Preacher stopped and closed his eyes. He was peering down on the two of them from 500 feet. Looked like a couple of jittery shadows poised to flit away into the dark before the sun peeked over the hills to the east. During most of his morning runs nowadays, he spent the majority of the time surveying the living, changing world from above with his screwy satellite vision. It's all triangulation and visual acuity using images constantly gathered by his eyes at ground level pieced together with memorized maps and satellite imagery, but the elevated aggregate view from above was his favorite way to view the world.

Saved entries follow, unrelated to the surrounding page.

(** * CostBench: the extraction and normalisation pipeline of [app.py]

    A shallow embedding of the decision logic of [src/app.py]: the number
    parser [try_number], the label classifier [normalize_label], the column
    detection [col_like], the two extractors [extract_from_excel] and
    [extract_from_pdf], the aggregator [write_workbook], and the endpoint
    [build] with its helper [_download_file].

    Python values are modelled as the code sees them:
    - a [str] is the list of its Unicode code points ([pystr]);
    - a [float] is an IEEE 754 binary64 value ([spec_float] of the Standard
      Library, precision 53, maximal exponent 1024);
    - a [dict] is an association list in insertion order ([PyDict]);
    - an exception is the [Raise] branch of [result].

    What the code takes from the Python runtime and not from the repository
    (the Unicode character database beyond ASCII, [pathlib]'s [stem], the
    summation algorithm of the builtin [sum]) is gathered in the record
    [Runtime]; every definition and theorem is parametric in it. What a
    request meets outside the repository (the base64 decoder, the network,
    the readers of the two formats, the workbook writer, the clock) is
    gathered in the record [World], and the service is parametric in it;
    the requests it makes are threaded through it as a log. *)

From Stdlib Require Import List ZArith NArith Bool Lia String Ascii QArith.
From Stdlib Require Import Floats.SpecFloat.
Import ListNotations.

Set Implicit Arguments.
Local Open Scope N_scope.

(** ** Python strings *)

Module PyStr.

(** A Python [str]: its code points. *)
Definition pystr := list N.

(** An ASCII literal of the source, as a [pystr]. *)
Definition lit (s : string) : pystr :=
  map N_of_ascii (list_ascii_of_string s).

Fixpoint eqb (a b : pystr) : bool :=
  match a, b with
  | [], [] => true
  | x :: a', y :: b' => (x =? y) && eqb a' b'
  | _, _ => false
  end.

(** [bool(s)]: a string is true when it is not empty. *)
Definition truthy (s : pystr) : bool :=
  match s with [] => false | _ => true end.

(** [Py_UNICODE_ISSPACE]: the characters [str.strip()] removes and the
    class [\s] matches. *)
Definition isspace (c : N) : bool :=
  ((9 <=? c) && (c <=? 13)) || ((28 <=? c) && (c <=? 32))
  || (c =? 133) || (c =? 160) || (c =? 5760)
  || ((8192 <=? c) && (c <=? 8202))
  || (c =? 8232) || (c =? 8233) || (c =? 8239) || (c =? 8287)
  || (c =? 12288).

Fixpoint lstrip (s : pystr) : pystr :=
  match s with
  | c :: t => if isspace c then lstrip t else s
  | [] => []
  end.

Definition rstrip (s : pystr) : pystr := rev (lstrip (rev s)).

(** [s.strip()] *)
Definition strip (s : pystr) : pystr := rstrip (lstrip s).

(** [s.replace(c, "")] for a one-character [c]. *)
Definition remove (c : N) (s : pystr) : pystr :=
  filter (fun x => negb (x =? c)) s.

Fixpoint startswith (p s : pystr) : bool :=
  match p, s with
  | [], _ => true
  | x :: p', y :: s' => (x =? y) && startswith p' s'
  | _ :: _, [] => false
  end.

Definition endswith (p s : pystr) : bool := startswith (rev p) (rev s).

(** [k in s]: [k] occurs in [s] as a substring. *)
Fixpoint contains (k s : pystr) : bool :=
  startswith k s ||
  match s with
  | [] => false
  | _ :: t => contains k t
  end.

(** [sep.join(parts)] *)
Fixpoint join (sep : pystr) (parts : list pystr) : pystr :=
  match parts with
  | [] => []
  | [p] => p
  | p :: rest => p ++ sep ++ join sep rest
  end.

(** The line boundaries of [str.splitlines()]. *)
Definition islinebreak (c : N) : bool :=
  ((10 <=? c) && (c <=? 13)) || ((28 <=? c) && (c <=? 30))
  || (c =? 133) || (c =? 8232) || (c =? 8233).

(** [s.splitlines()], [cur] being the current line, reversed. A carriage
    return followed by a line feed is one boundary; a final boundary opens
    no empty last line. *)
Fixpoint splitlines_from (cur : pystr) (s : pystr) : list pystr :=
  match s with
  | [] => match cur with [] => [] | _ => [rev cur] end
  | c :: t =>
      if c =? 13 then
        match t with
        | 10 :: t' => rev cur :: splitlines_from [] t'
        | _ => rev cur :: splitlines_from [] t
        end
      else if islinebreak c then rev cur :: splitlines_from [] t
      else splitlines_from (c :: cur) t
  end.

Definition splitlines (s : pystr) : list pystr := splitlines_from [] s.

Definition isascii (s : pystr) : bool := forallb (fun c => c <? 128) s.

Definition ascii_lower (c : N) : N :=
  if (65 <=? c) && (c <=? 90) then c + 32 else c.

Definition ascii_isalnum (c : N) : bool :=
  ((48 <=? c) && (c <=? 57)) || ((65 <=? c) && (c <=? 90))
  || ((97 <=? c) && (c <=? 122)).

End PyStr.
Import PyStr.

Abbreviation py s := (PyStr.lit s) (only parsing).

(** ** Exceptions *)

Inductive exn := ValueError | ZeroDivisionError | IndexError.

Inductive result (A : Type) : Type :=
| Ok (a : A)
| Raise (e : exn).
Arguments Ok {A} a.
Arguments Raise {A} e.

Definition bind {A B} (r : result A) (k : A -> result B) : result B :=
  match r with
  | Ok a => k a
  | Raise e => Raise e
  end.

Notation "x <- r ;; k" := (bind r (fun x => k))
  (at level 61, r at next level, right associativity).

(** ** Floats *)

(** A Python [float] is a binary64 value. *)
Definition float := spec_float.

Module PyFloat.

Definition prec : Z := 53.
Definition emax : Z := 1024.

Definition zero : float := S754_zero false.

(** [bool(x)]: every float but the two zeros is true (a NaN too). *)
Definition truthy (x : float) : bool :=
  match x with S754_zero _ => false | _ => true end.

Definition isfinite (x : float) : bool :=
  match x with S754_zero _ | S754_finite _ _ _ => true | _ => false end.

Definition isnan (x : float) : bool :=
  match x with S754_nan => true | _ => false end.

(** [-x] *)
Definition neg (x : float) : float := SFopp x.

(** [x / y]: Python raises on a zero divisor, and divides as IEEE 754
    does otherwise. *)
Definition truediv (x y : float) : result float :=
  if truthy y then Ok (SFdiv prec emax x y) else Raise ZeroDivisionError.

Definition add (x y : float) : float := SFadd prec emax x y.

(** The decimal number [m / 10^k] with sign [s], rounded to the nearest
    binary64 value, ties to even: what [float()] computes for a decimal
    literal with [k] digits after the point ([m] = all its digits). *)
Definition of_decimal (s : bool) (m : Z) (k : nat) : float :=
  match m with
  | Z0 => S754_zero s
  | Zneg _ => S754_nan
  | Zpos _ =>
      let '(q, e, l) := SFdiv_core_binary prec emax m 0 (10 ^ Z.of_nat k) 0 in
      binary_round_aux prec emax s q e l
  end.

(** The real number a finite float stands for. *)
Definition value (x : float) : option Q :=
  match x with
  | S754_zero _ => Some 0%Q
  | S754_finite s m e =>
      Some (inject_Z (cond_Zopp s (Zpos m)) * Qpower 2 e)%Q
  | _ => None
  end.

(** [x] is finite and stands for the rational [q]. *)
Definition represents (x : float) (q : Q) : Prop :=
  match value x with
  | Some v => (v == q)%Q
  | None => False
  end.

End PyFloat.

(** ** Regular expressions

    The fragment of Python's [re] the source uses, matched the way [re]
    matches: by backtracking, alternatives left to right, greedy repetition
    longest first and lazy repetition shortest first. A position in the
    subject is the pair of the text before it (reversed) and the text after
    it. *)

Module Re.

Inductive regex : Type :=
| Eps                              (* the empty pattern *)
| Chr (c : N)                      (* a literal character *)
| Cls (f : N -> bool)              (* a class: [..], \d, \s, ., or a letter under re.I *)
| Bol                              (* ^ *)
| Eol                              (* $ *)
| WordB                            (* \b *)
| Cat (r1 r2 : regex)              (* r1 r2 *)
| Alt (r1 r2 : regex)              (* r1|r2 *)
| Star (greedy : bool) (r : regex) (* r* and r*? *)
| Grp (i : nat) (r : regex).       (* (r), the i-th group *)

(** The text of the groups matched so far, the latest first. *)
Definition caps := list (nat * pystr).

Definition group (i : nat) (cs : caps) : pystr :=
  match find (fun p => Nat.eqb (fst p) i) cs with
  | Some (_, s) => s
  | None => []
  end.

Definition str (s : pystr) : regex := fold_right (fun c r => Cat (Chr c) r) Eps s.
Definition set (cs : list N) : regex := Cls (fun c => existsb (N.eqb c) cs).
Definition opt (r : regex) : regex := Alt r Eps.
Definition plus (r : regex) : regex := Cat r (Star true r).
Declare Scope re_scope.
Delimit Scope re_scope with re.
Bind Scope re_scope with regex.
Infix "+++" := Cat (at level 60, right associativity) : re_scope.
Infix "<|>" := Alt (at level 65, right associativity) : re_scope.

(** [.]: any character but a line feed. *)
Definition dot : regex := Cls (fun c => negb (c =? 10)).

(** [$] holds at the end of the subject and before a line feed that ends it. *)
Definition at_end (a : pystr) : bool :=
  match a with
  | [] => true
  | [c] => c =? 10
  | _ => false
  end.

Section Matcher.
(** [\w]: the word characters, which decide [\b]. *)
Variable isword : N -> bool.
Variable R : Type.

Definition cont := pystr -> pystr -> caps -> option R.

Definition word_at (s : pystr) : bool :=
  match s with c :: _ => isword c | [] => false end.

(** [\b]: exactly one of the two neighbours is a word character. *)
Definition at_boundary (b a : pystr) : bool := xorb (word_at b) (word_at a).

(** The repetition of [body]: one more round (which must consume a
    character) or the continuation, in the order [greedy] says. *)
Fixpoint star_loop (greedy : bool)
    (body : pystr -> pystr -> caps -> cont -> option R)
    (fuel : nat) (b a : pystr) (cs : caps) (k : cont) : option R :=
  match fuel with
  | O => k b a cs
  | S fuel' =>
      let again (_ : unit) :=
        body b a cs (fun b' a' cs' =>
          if (List.length a' <? List.length a)%nat
          then star_loop greedy body fuel' b' a' cs' k
          else None) in
      if greedy then
        match again tt with Some x => Some x | None => k b a cs end
      else
        match k b a cs with Some x => Some x | None => again tt end
  end.

Fixpoint run (r : regex) (b a : pystr) (cs : caps) (k : cont) : option R :=
  match r with
  | Eps => k b a cs
  | Chr c =>
      match a with
      | x :: a' => if x =? c then k (x :: b) a' cs else None
      | [] => None
      end
  | Cls f =>
      match a with
      | x :: a' => if f x then k (x :: b) a' cs else None
      | [] => None
      end
  | Bol => match b with [] => k b a cs | _ :: _ => None end
  | Eol => if at_end a then k b a cs else None
  | WordB => if at_boundary b a then k b a cs else None
  | Cat r1 r2 => run r1 b a cs (fun b' a' cs' => run r2 b' a' cs' k)
  | Alt r1 r2 =>
      match run r1 b a cs k with
      | Some x => Some x
      | None => run r2 b a cs k
      end
  | Star g r1 => star_loop g (run r1) (S (List.length a)) b a cs k
  | Grp i r1 =>
      run r1 b a cs (fun b' a' cs' =>
        k b' a' ((i, firstn (List.length a - List.length a') a) :: cs'))
  end.
End Matcher.

Section Search.
Variable isword : N -> bool.

(** [re.match(r, s)]: a match that starts at the start of [s]. *)
Definition rmatch (r : regex) (s : pystr) : option caps :=
  run isword r [] s [] (fun _ _ cs => Some cs).

(** [re.search(r, s)] from the position [(b, a)]: the leftmost start
    from which [r] matches. *)
Fixpoint search_from (r : regex) (b a : pystr) : option caps :=
  match run isword r b a [] (fun _ _ cs => Some cs) with
  | Some cs => Some cs
  | None =>
      match a with
      | [] => None
      | c :: a' => search_from r (c :: b) a'
      end
  end.

Definition search (r : regex) (s : pystr) : option caps := search_from r [] s.

Definition found (m : option caps) : bool :=
  match m with Some _ => true | None => false end.
End Search.

(** *** What a pattern matches

    [matches isword r b a b' a']: from the position [(b, a)] the pattern
    [r] can match up to the position [(b', a')]. *)
Inductive matches (isword : N -> bool) : regex -> pystr -> pystr -> pystr -> pystr -> Prop :=
| M_Eps b a : matches isword Eps b a b a
| M_Chr c b a : matches isword (Chr c) b (c :: a) (c :: b) a
| M_Cls (f : N -> bool) x b a :
    f x = true -> matches isword (Cls f) b (x :: a) (x :: b) a
| M_Bol a : matches isword Bol [] a [] a
| M_Eol b a : at_end a = true -> matches isword Eol b a b a
| M_WordB b a : at_boundary isword b a = true -> matches isword WordB b a b a
| M_Cat r1 r2 b a b1 a1 b2 a2 :
    matches isword r1 b a b1 a1 -> matches isword r2 b1 a1 b2 a2 ->
    matches isword (Cat r1 r2) b a b2 a2
| M_AltL r1 r2 b a b' a' :
    matches isword r1 b a b' a' -> matches isword (Alt r1 r2) b a b' a'
| M_AltR r1 r2 b a b' a' :
    matches isword r2 b a b' a' -> matches isword (Alt r1 r2) b a b' a'
| M_Star0 g r b a : matches isword (Star g r) b a b a
| M_StarS g r b a b1 a1 b2 a2 :
    matches isword r b a b1 a1 -> (List.length a1 < List.length a)%nat ->
    matches isword (Star g r) b1 a1 b2 a2 ->
    matches isword (Star g r) b a b2 a2
| M_Grp i r b a b' a' :
    matches isword r b a b' a' -> matches isword (Grp i r) b a b' a'.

He reluctantly came back down and opened his eyes. Seibel was watching him do this little momentary disappearing act from the get-go. He knew about Lance's weird on-high satellite vision thing, but still didn't get it.
He wasn't in the mood for a chat with Seibel. They were past all that. Preacher had no need for fatherly advice from Seibel or Wyrick or Fuchs. Still, he dropped his head and shook it. "Go ahead."
"This Broley thing is nothing. I've got it handled. I'll call Caff and help him get all this out of his head." Seibel took a step toward Lance.
No takers. He wasn't interested. "The new knee is good enough to let you come down the hill from the house?" Preacher pointed at Seibel's leg.
A definite look of exacerbation flashed across the old man's face. He quickly covered it with a smile. He was willing to play by Preacher's rules to get him to engage in a private conversation. "Yes. Better than the original even. No pain at all. Won't be too long before I replace the other one. You know, the one you didn't shoot."
Now that was more like it. Spicy.
"Guess I should have made it easier for you and put a hole through both knees back there." That was mean.
Seibel's turn to close his eyes. It was a reset of sorts. His mouth did a little half smile just before he exhaled. An elaborate cleansing method. Preacher had watched the old fella do it hundreds of times. When he opened his eyes, he saw himself. Preacher was copying the activity before him; contracting and releasing facial muscles to achieve an amazing replica of the older man's face.